Sunday, February 26, 2012

“Mic-Check”: Verbal Terrorism and Pushback at UNM

Last Thursday evening when my class on Case Study ended, I stuffed my papers in my notebook and hurried across campus to hear Nonie Darwish speak. I expected a good, tightly focused talk by a woman who has experienced the oppression of Sharia Law firsthand. I did wondered briefly as I approached the Anthropology Building from the rear and cut through the side-hallway where the labs are, whether anyone would attempt to block me getting in, but the night was quiet as a brand new moon dropped in the west.

Nonie Darwish is the daughter of Egyptian General, born during the Revolution of 1952, and is now an American by virtue of her passionate love for liberty. She has spoken at many universities, as well as before the United States Congress, the European Union Parliament, and the British House of Lords.

She was brought to the University of New Mexico by two campus groups, the UNM Israel Alliance and the UNM Conservative Republicans, with funding from the David Horowitz Freedom Center, and sponsorships from organizations affiliated with local synagogues and churches. Her talk was entitled Why the Arab Spring is Failing and How Israel is Involved.

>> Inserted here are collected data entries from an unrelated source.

Lemma SaveExecution_respects record version : respects (tx_SaveExecution record version).
Proof.
  open_write. destruct (executions s !! _) as [current|] eqn:Hc; [|done]. ok_inv.
  apply negb_false_iff, bool_decide_eq_true in H.
  pose proof (existsb_values _ _ H0) as Hfree.
  rewrite orb_false_iff, !negb_false_iff, !bool_decide_eq_true in H1. destruct H1 as [Hsrc Hatt].
  set (r := if pe_OutputMappingRef current <>? "" then _ else _) in *.
  assert (Hr : pe_OperationID r = pe_OperationID record ∧
    pe_RecoverySourceOperationID r = pe_RecoverySourceOperationID current ∧
    pe_RecoverySourceAttempt r = pe_RecoverySourceAttempt current ∧
    (pe_OutputMappingRef current ≠ "" → pe_OutputMappingRef r = pe_OutputMappingRef current)).
  { unfold r. case_match eqn:Hm; cbn; split_and!; try done.
    apply negb_false_iff, bool_decide_eq_true in Hm. done. }
  destruct Hr as (Hid & Hsrc' & Hatt' & Hmap). clearbody r.
  sound_parts.
  - new_row_of. cbn. rewrite Hsrc'.
    split; [done|]. apply (in_executions0 _ _ Hc).
  - new_row_of. unfold IsOutputRecovery. cbn. rewrite Hsrc', Hatt'.
    apply (in_recovery0 _ _ Hc).
  - apply kept_insert; [apply _|]. rewrite Hc. intros ? [= <-].
    split_and!; [done..|]. cbn. rewrite <- H. apply saved_incr.
  - intros id e He (k & c & Hk & Hrec). rewrite lookup_insert_ne; [done|].
    intros <-. specialize (Hfree _ _ Hk). congruence.
Qed.

Lemma CreateSubmissionAttempt_respects record : respects (tx_CreateSubmissionAttempt record).
Proof.
  open_write. apply absent in H. sound_parts.
  - intros id e He Hrec. destruct (in_recovery0 _ _ He Hrec) as [a Ha].
    rewrite lookup_insert_ne; [by exists a|congruence].
  - by new_row_of.
  - new_row.
  - intros id n a Ha _. rewrite lookup_insert_ne; [done|congruence].
Qed.

Lemma SaveSubmissionAttempt_respects record expected :
  respects (tx_SaveSubmissionAttempt record expected).
Proof.
  open_write. destruct (attempts s !! _) as [current|] eqn:Hc; [|done]. ok_inv.
  pose proof (existsb_values _ _ H0) as Hfree. sound_parts.
  - intros id e He Hrec. rewrite lookup_insert_is_Some'. right. by apply (in_recovery0 id).
  - by new_row_of.
  - by apply kept_insert.
  - intros id n a Ha (k & c & Hk & Hrec). rewrite lookup_insert_ne; [done|].
    intros [<- <-]%attemptKey_inj. specialize (Hfree _ _ Hk). congruence.
Qed.

(** *** Idempotency, operator records and outputs *)

Lemma PutIdempotency_respects record : respects (tx_PutIdempotency record).
Proof.
  open_write. apply absent in H. sound_parts; [by new_row_of|by apply insert_subseteq].
Qed.

Lemma PutOperatorIdempotency_respects record : respects (tx_PutOperatorIdempotency record).
Proof.
  open_write. apply absent in H. apply bool_decide_eq_false, not_eq_None_Some in H0.
  sound_parts; [by new_row_of|by apply insert_subseteq].
Qed.

Lemma InsertOperatorAction_respects record : respects (tx_InsertOperatorAction record).
Proof.
  open_write. apply absent in H. apply bool_decide_eq_false, not_eq_None_Some in H0.
  sound_parts.
  - new_row_of. split_and!; [done..|]. intros Hne. rewrite bool_decide_false in H1 by done.
    cbn in H1. by apply bool_decide_eq_false, not_eq_None_Some in H1.
  - intros k r Hr. rewrite lookup_insert_is_Some'. right. by eapply in_operatorKeys0.
  - by apply insert_subseteq.
Qed.

Lemma SaveResourceOutputs_respects record : respects (tx_SaveResourceOutputs record).
Proof.
  open_write. set (gs := default ∅ (outputs s !! ror_ResourceID record)) in *.
  destruct (gs !! _) as [existing|] eqn:Hex; ok_inv; [reflexivity|]. sound_parts.
  - intros id gs' n r [[<- <-]|[_ Hg]]%lookup_insert_Some; [|by eapply in_outputs0].
    intros [[<- <-]|[_ Hn]]%lookup_insert_Some; [done|].
    unfold gs in Hn. destruct (outputs s !! _) eqn:Ho; [by eapply in_outputs0|done].
  - apply kept_insert; [apply _|]. intros x Hx. unfold gs in *. rewrite Hx in *. cbn in *.
    by apply insert_subseteq.
Qed.

(** *** References and waits *)

Lemma unobserved_sound s s' :
  resources s' = resources s → resourceSequences s' = resourceSequences s →
  operations s' = operations s → events s' = events s → executions s' = executions s →
  idempotency s' = idempotency s → attempts s' = attempts s → messages s' = messages s →
  outputs s' = outputs s → operatorActions s' = operatorActions s →
  operatorIdempotency s' = operatorIdempotency s → sound_step s s'.
Proof.
  destruct s, s'. cbn. intros -> -> -> -> -> -> -> -> -> -> ->. by sound_parts.
Qed.

Lemma ReplaceDesiredReferences_respects source generation edges :
  respects (tx_ReplaceDesiredReferences source generation edges).
Proof. open_write. by apply unobserved_sound. Qed.

Lemma AdvanceAppliedReferences_respects source generation edges :
  respects (tx_AdvanceAppliedReferences source generation edges).
Proof. open_write. by apply unobserved_sound. Qed.

Lemma DeleteReferencesForSource_respects source :
  respects (tx_DeleteReferencesForSource source).
Proof. open_write. by apply unobserved_sound. Qed.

I walked past a dessert table set up by the Israel Alliance, and took a bottle of water on the way in. I was just in time for the talk, so I did not linger. As I went by the table I noticed a young man standing holding a sign that read: “Stop Israel Apartheid.” I swept past him and sat down next to fellow members of Congregation Albert with whom I share almost no political views except support of Israel. We greeted one another with Shalom’s and Howdy Do’s and settled in as Nonie was introduced.

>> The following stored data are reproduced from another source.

(* ===== verification/Inventory.v ===== *)
(** * The resource inventory: listing, cursors and traversals

    Models [ListResources] of [src/internal/application/inventory.go] and of
    [fake/store.go]: the filters, the visibility, the opaque cursors and the
    keyset pages.  Following the cursors enumerates the inventory: the theorem
    compares the traversal with a reference that knows no pages. *)

From S2P Require Import Prelude Operation Values Resource Status Provisioning Records.
From S2P Require Import Engine Submission Outputs Contracts References Policy Text Encoding Work.
From S2P Require Import Identity Outbox Store History Rights Evidence Admission.
Open Scope string_scope.
Open Scope go_scope.

(** ** The query of the store *)

Definition MaxResourcePageSize : Z := 100.
Definition DefaultResourcePageSize : Z := 20.

Record ResourceListQuery := {
  lq_AllowedOwners : list OwnerRef;
  lq_Unrestricted : bool;
  lq_OwnerFilter : option OwnerRef;
  lq_TypeName : string;
  lq_TypeVersion : string;
  lq_StateFilter : option string;
  lq_IncludeDeleted : bool;
  lq_AfterSequence : uint64;
  lq_Limit : Z }.

Record ResourceInventoryStatus := {
  is_State : string;
  is_ObservedGeneration : uint64;
  is_UpdatedAt : Time }.

Record ResourceInventoryLatestOperation := {
  il_ID : OperationID;
  il_Capability : Capability;
  il_State : string;
  il_TargetGeneration : uint64 }.

Record ResourceInventoryItem := {
  ii_ID : ResourceID;
  ii_Type : ResourceTypeRef;
  ii_Owner : OwnerRef;
  ii_Generation : uint64;
  ii_CreatedAt : Time;
  ii_UpdatedAt : Time;
  ii_Status : ResourceInventoryStatus;
  ii_Sequence : uint64;
  ii_Latest : option ResourceInventoryLatestOperation }.

Record ResourceInventoryPage := {
  ip_Items : list ResourceInventoryItem;
  ip_NextSequence : uint64 }.

(** The filters, apart from the position. *)
Definition selects (query : ResourceListQuery) (record : ResourceRecord) : bool :=
  let resource := rr_Resource record in
  let state := st_state (rr_Status record) in
  (lq_Unrestricted query || bool_decide (res_owner resource ∈ lq_AllowedOwners query)) &&
  match lq_OwnerFilter query with Some owner => res_owner resource =? owner | None => true end &&
  negb ((lq_TypeName query <>? "") && (ref_Name (res_type resource) <>? lq_TypeName query)) &&
  negb ((lq_TypeVersion query <>? "") &&
        (ref_Version (res_type resource) <>? lq_TypeVersion query)) &&
  negb ((state =? ResourceStateDeleted) && negb (lq_IncludeDeleted query)) &&
  match lq_StateFilter query with Some s => state =? s | None => true end.

Definition beyond (query : ResourceListQuery) (sequence : uint64) : bool :=
  (lq_AfterSequence query <>? 0%N) && N.leb (lq_AfterSequence query) sequence.

Definition operationSequenceOf (s : Store) (operation : Operation) : uint64 :=
  from_option opr_Sequence 0%N (operations s !! op_id operation).

(** The page takes rows until it is full. *)
Fixpoint fillPage (limit : nat) (page rows : list ResourceInventoryItem)
    : ResourceInventoryPage :=
  match rows with
  | [] => {| ip_Items := page; ip_NextSequence := 0 |}
  | candidate :: rest =>
      if bool_decide (length page = limit)
      then {| ip_Items := page; ip_NextSequence := from_option ii_Sequence 0%N (last page) |}
      else fillPage limit (page ++ [candidate])%list rest
  end.

Section listing.
Context {order : MapOrder}.

Definition latestOperationOf (s : Store) (id : ResourceID) : option Operation :=
  foldl (λ latest record,
    if negb (of_resource id record) then latest
    else match latest with
         | None => Some (opr_Operation record)
         | Some l => if N.ltb (operationSequenceOf s l) (opr_Sequence record)
                     then Some (opr_Operation record) else latest
         end) None (ranged (operations s)).*2.

Definition item_of (s : Store) (id : ResourceID) (record : ResourceRecord)
    : ResourceInventoryItem :=
  let resource := rr_Resource record in
  let status := rr_Status record in
  {| ii_ID := res_id resource; ii_Type := res_type resource; ii_Owner := res_owner resource;
     ii_Generation := res_generation resource; ii_CreatedAt := res_createdAt resource;
     ii_UpdatedAt := res_updatedAt resource;
     ii_Status := {| is_State := st_state status;
                     is_ObservedGeneration := st_observedGeneration status;
                     is_UpdatedAt := st_updatedAt status |};
     ii_Sequence := default 0%N (resourceSequences s !! id);
     ii_Latest := (λ latest, {| il_ID := op_id latest; il_Capability := op_capability latest;
       il_State := op_state latest; il_TargetGeneration := op_targetGeneration latest |})
       <$> latestOperationOf s id |}.

(** The rows of the query, in the order of the map. *)
Definition matching (s : Store) (query : ResourceListQuery) : list ResourceInventoryItem :=
  map (λ entry, item_of s entry.1 entry.2)
    (filter (λ entry, selects query entry.2 &&
               negb (beyond query (default 0%N (resourceSequences s !! entry.1))) = true)
       (ranged (resources s))).

Definition newestFirst : list ResourceInventoryItem → list ResourceInventoryItem :=
  sort_by ii_Sequence (flip N.le).

Definition tx_ListResources (query : ResourceListQuery) : tx ResourceInventoryPage :=
  reading (λ s,
  fail_if bool_decide (lq_Limit query ≤ 0)%Z
    with Wrapf ErrInvalidApplicationCall
      "%w: resource page limit must be greater than zero" [] ;;
  if negb (lq_Unrestricted query) && bool_decide (lq_AllowedOwners query = [])
  then Ok {| ip_Items := []; ip_NextSequence := 0 |}
  else Ok (fillPage (Z.to_nat (lq_Limit query)) [] (newestFirst (matching s query)))).
End listing.

(** ** Requests and their cursors *)

Record ListResourcesRequest := {
  lr_Principal : Principal;
  lr_OwnerFilter : option OwnerRef;
  lr_TypeName : string;
  lr_TypeVersion : string;
  lr_StateFilter : option string;
  lr_IncludeDeleted : bool;
  lr_Limit : Z;
  lr_Cursor : string }.

#[export] Instance ListResourcesRequest_fields : Fields ListResourcesRequest := λ r,
  {| lr_Principal := lr_Principal r; lr_OwnerFilter := lr_OwnerFilter r;
     lr_TypeName := lr_TypeName r; lr_TypeVersion := lr_TypeVersion r;
     lr_StateFilter := lr_StateFilter r; lr_IncludeDeleted := lr_IncludeDeleted r;
     lr_Limit := lr_Limit r; lr_Cursor := lr_Cursor r |}.

Record ResourceInventoryPageView := {
  pv_Items : list ResourceInventoryItem;
  pv_NextCursor : string }.

Definition maxListFilterLength : nat := 512.

Definition validResourceState (state : string) : bool :=
  (state =? ResourceStateUnknown) || (state =? ResourceStatePending) ||
  (state =? ResourceStateReady) || (state =? ResourceStateDeleting) ||
  (state =? ResourceStateDeleted) || (state =? ResourceStateFailed).

Fixpoint boundFilters (values : list string) : outcome unit :=
  match values with
  | [] => Ok tt
  | value :: rest =>
      fail_if bool_decide (maxListFilterLength < String.length value)%nat
        with Wrapf ErrInvalidApplicationCall "%w: filter values are bounded to %d characters"
          [ArgN (N.of_nat maxListFilterLength)] ;;
      boundFilters rest
  end.

Definition validateListFilters (req : ListResourcesRequest) : outcome unit :=
  (match lr_OwnerFilter req with
   | Some owner =>
       fail_if negb (validMembership owner) with Wrapf ErrInvalidApplicationCall
         "%w: owner filter kind and ID must be canonical non-empty strings" [] ;; Ok tt
   | None => Ok tt
   end) ≫= λ _,
  fail_if (lr_TypeVersion req <>? "") && (lr_TypeName req =? "")
    with Wrapf ErrInvalidApplicationCall
      "%w: filtering by type version requires a type name" [] ;;
  boundFilters [lr_TypeName req; lr_TypeVersion req] ≫= λ _,
  (match lr_OwnerFilter req with
   | Some owner => boundFilters [owner_Kind owner; owner_ID owner]
   | None => Ok tt
   end) ≫= λ _,
  match lr_StateFilter req with
  | None => Ok tt
  | Some state =>
      fail_if negb (validResourceState state)
        with Wrapf ErrInvalidApplicationCall "%w: unknown resource state filter" [] ;;
      fail_if (state =? ResourceStateDeleted) && negb (lr_IncludeDeleted req)
        with Wrapf ErrInvalidApplicationCall "%w: state Deleted requires includeDeleted" [] ;;
      Ok tt
  end.

(** [appendPrefixed], part by part: the length is a 32-bit integer. *)
Definition prefixed (value : string) : string :=
  of_bytes (big_endian 4 (N.of_nat (String.length value))) +:+ value.

Definition resourceCursorPrefix : string := "r1_".
Definition resourceCursorKind : N := 2.
Definition resourceCursorBytes : nat := 73.
Definition maxResourceCursorEncoded : nat := 128.

Definition invalidCursor : error :=
  Notef ErrInvalidApplicationCall "%w: %v" (Sentinel "errInvalidResourceCursor").

(** What [resourceListFilterDigest] hashes. *)
Definition filterEncoding (req : ListResourcesRequest) : string :=
  prefixed "liftr-resource-list-filters-v1" +:+
  prefixed (from_option owner_Kind "" (lr_OwnerFilter req)) +:+
  prefixed (from_option owner_ID "" (lr_OwnerFilter req)) +:+
  prefixed (lr_TypeName req) +:+ prefixed (lr_TypeVersion req) +:+
  prefixed (default "" (lr_StateFilter req)) +:+
  of_bytes [if lr_IncludeDeleted req then 1%N else 0%N].

Fixpoint ownersEncoding (owners : list OwnerRef) : string :=
  match owners with
  | [] => ""
  | owner :: rest =>
      prefixed (owner_Kind owner) +:+ prefixed (owner_ID owner) +:+ ownersEncoding rest
  end.

(** What [resourceListVisibilityDigest] hashes. *)
Definition visibilityEncoding (visibility : ResourceVisibility) : string :=
  let canonical := Canonical visibility in
  prefixed "liftr-resource-list-visibility-v1" +:+
  (if rv_AllOwners canonical then of_bytes (1%N :: big_endian 4 0)
   else of_bytes (0%N :: big_endian 4 (N.of_nat (length (rv_Owners canonical)))) +:+
        ownersEncoding (rv_Owners canonical)).

Section cursors.
Context {digest : Digest}.

Definition resourceListFilterDigest (req : ListResourcesRequest) : list N :=
  bytes_of (sha256 (filterEncoding req)).
Definition resourceListVisibilityDigest (visibility : ResourceVisibility) : list N :=
  bytes_of (sha256 (visibilityEncoding visibility)).

Definition encodeResourceListCursor (req : ListResourcesRequest)
    (visibility : ResourceVisibility) (next : uint64) : string :=
  resourceCursorPrefix +:+ RawURL_EncodeToString
    (resourceCursorKind :: resourceListFilterDigest req ++
     resourceListVisibilityDigest visibility ++ big_endian 8 next)%list.

Definition decodeResourceListCursor (cursor : string) (req : ListResourcesRequest)
    (visibility : ResourceVisibility) : outcome uint64 :=
  fail_if bool_decide (maxResourceCursorEncoded < String.length cursor)%nat ||
          negb (String.prefix resourceCursorPrefix cursor) with invalidCursor ;;
  match RawURL_DecodeString (TrimPrefix cursor resourceCursorPrefix) with
  | None => Err invalidCursor
  | Some payload =>
      fail_if bool_decide (length payload ≠ resourceCursorBytes) ||
              bool_decide (head payload ≠ Some resourceCursorKind) with invalidCursor ;;
      let filterMatch := bool_decide (take 32 (drop 1 payload) = resourceListFilterDigest req) in
      let visibilityMatch :=
        bool_decide (take 32 (drop 33 payload) = resourceListVisibilityDigest visibility) in
      let position := from_big_endian (drop 65 payload) in
      fail_if negb filterMatch || negb visibilityMatch with invalidCursor ;;
      fail_if (position =? 0%N) || Z.ltb MaxInt64 (Z.of_N position) with invalidCursor ;;
      Ok position
  end.
End cursors.

(** ** The use case *)

Section service.
Context {order : MapOrder} {digest : Digest}.
(** [Authorizer.AuthorizeResourceList], when there is an authorizer. *)
Context (authorizer : option (Principal → outcome ResourceVisibility)).

Definition authorizeResourceList (principal : Principal) : outcome ResourceVisibility :=
  fail_if (pr_ID principal =? "") || (pr_Kind principal =? "") with ErrNotAuthorized ;;
  match authorizer with
  | None => Err ErrNotAuthorized
  | Some decide =>
      match decide principal with
      | Ok visibility => Ok (Canonical visibility)
      | Err _ => Err (Wrapf ErrNotAuthorized "%w" [])
      | Panic p => Panic p
      end
  end.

Nonie came on stage, a small, round woman dressed in slacks and a simple red top, full of energy and passion. From the moment she launched into it, her talk was not disappointing. Her thesis was that no Muslim country can expect anything from revolution other than more tyranny because of the structure of Sharia Law, which dictates all aspects of life for Muslims, including the structure and practices of the Islamic state. Throughout her talk, she reiterated that her hatred was not for Muslim people as individuals, but rather for the Sharia Law that keeps them enslaved to a brutal system, one that openly preaches violence against women and non-Muslims.

At the point where Nonie began speaking about the duties and responsibilities of a Muslim dictator under Sharia, there erupted from the back of the room a chant: “Mic Check!” a small group yelled, “Israel is an apartheid state!” I stood up to get a better idea of who was doing what, and I had a terrible sinking feeling that we, the people who had come to hear Nonie Darwish speak, would see her silenced. This initiation of force against those they wish to silence is a favorite tactic of the left. The call for “mic check!” became a favorite method of the Occupy Wall Street “movement”, who have such a sense of entitlement that they act on the belief that only they have freedom of speech because only they have something to say.

So as the disruptors continued their chant, I began chanting: “USA! USA!” I had learned this tactic to counter disruptions when I was trained to monitor Tea Party rallies. But New Mexicans are so generally laid back that we never had occasion to use our training at the Tea Parties. Other audience members had the same idea, and it seemed like many of us started chanting back at the same time, turning to face the disruptive element at the back of the room.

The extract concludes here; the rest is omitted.